(** ** A library instance for the examples

    [urllib.parse] on the request targets the examples use: an absolute
    path, optionally followed by [?] and a query of [name=value] pairs
    joined by [&]; percent escapes below [%80] stand for one character
    (the escapes from [%80] on, which [urllib] reads as UTF-8, are left as
    they are). The text of an exception is the interpreter's; the instance
    gives the name of the exception in its place. *)

Module Ref.

Definition hex_digit (c : ascii) : option N :=
  if Chr.is_digit c then Some (Chr.code c - 48)%N
  else if Chr.between 65 70 c then Some (Chr.code c - 55)%N
  else if Chr.between 97 102 c then Some (Chr.code c - 87)%N
  else None.

Fixpoint unquote_chars (l : list ascii) : list ascii :=
  match l with
  | [] => []
  | c :: l' =>
      let keep := c :: unquote_chars l' in
      if bool_decide (c = "%"%char) then
        match l' with
        | h :: ((lo :: l'') as tl) =>
            match hex_digit h, hex_digit lo with
            | Some a, Some b =>
                if (a <? 8)%N then
                  ascii_of_N (16 * a + b) ::
                    match unquote_chars tl with
                    | _ :: r => r
                    | [] => []
                    end
                else keep
            | _, _ => keep
            end
        | _ => keep
        end
      else keep
  end.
· · · · ·
» Task requirements:
All of the data, from the first line to the last, should be written out exactly.

» Solution for this task:
(** ** A library instance for the examples

    [urllib.parse] on the request targets the examples use: an absolute
    path, optionally followed by [?] and a query of [name=value] pairs
    joined by [&]; percent escapes below [%80] stand for one character
    (the escapes from [%80] on, which [urllib] reads as UTF-8, are left as
    they are). The text of an exception is the interpreter's; the instance
    gives the name of the exception in its place. *)

Module Ref.

Definition hex_digit (c : ascii) : option N :=
  if Chr.is_digit c then Some (Chr.code c - 48)%N
  else if Chr.between 65 70 c then Some (Chr.code c - 55)%N
  else if Chr.between 97 102 c then Some (Chr.code c - 87)%N
  else None.

Fixpoint unquote_chars (l : list ascii) : list ascii :=
  match l with
  | [] => []
  | c :: l' =>
      let keep := c :: unquote_chars l' in
      if bool_decide (c = "%"%char) then
        match l' with
        | h :: ((lo :: l'') as tl) =>
            match hex_digit h, hex_digit lo with
            | Some a, Some b =>
                if (a <? 8)%N then
                  ascii_of_N (16 * a + b) ::
                    match unquote_chars tl with
                    | _ :: r => r
                    | [] => []
                    end
                else keep
            | _, _ => keep
            end
        | _ => keep
        end
      else keep
  end.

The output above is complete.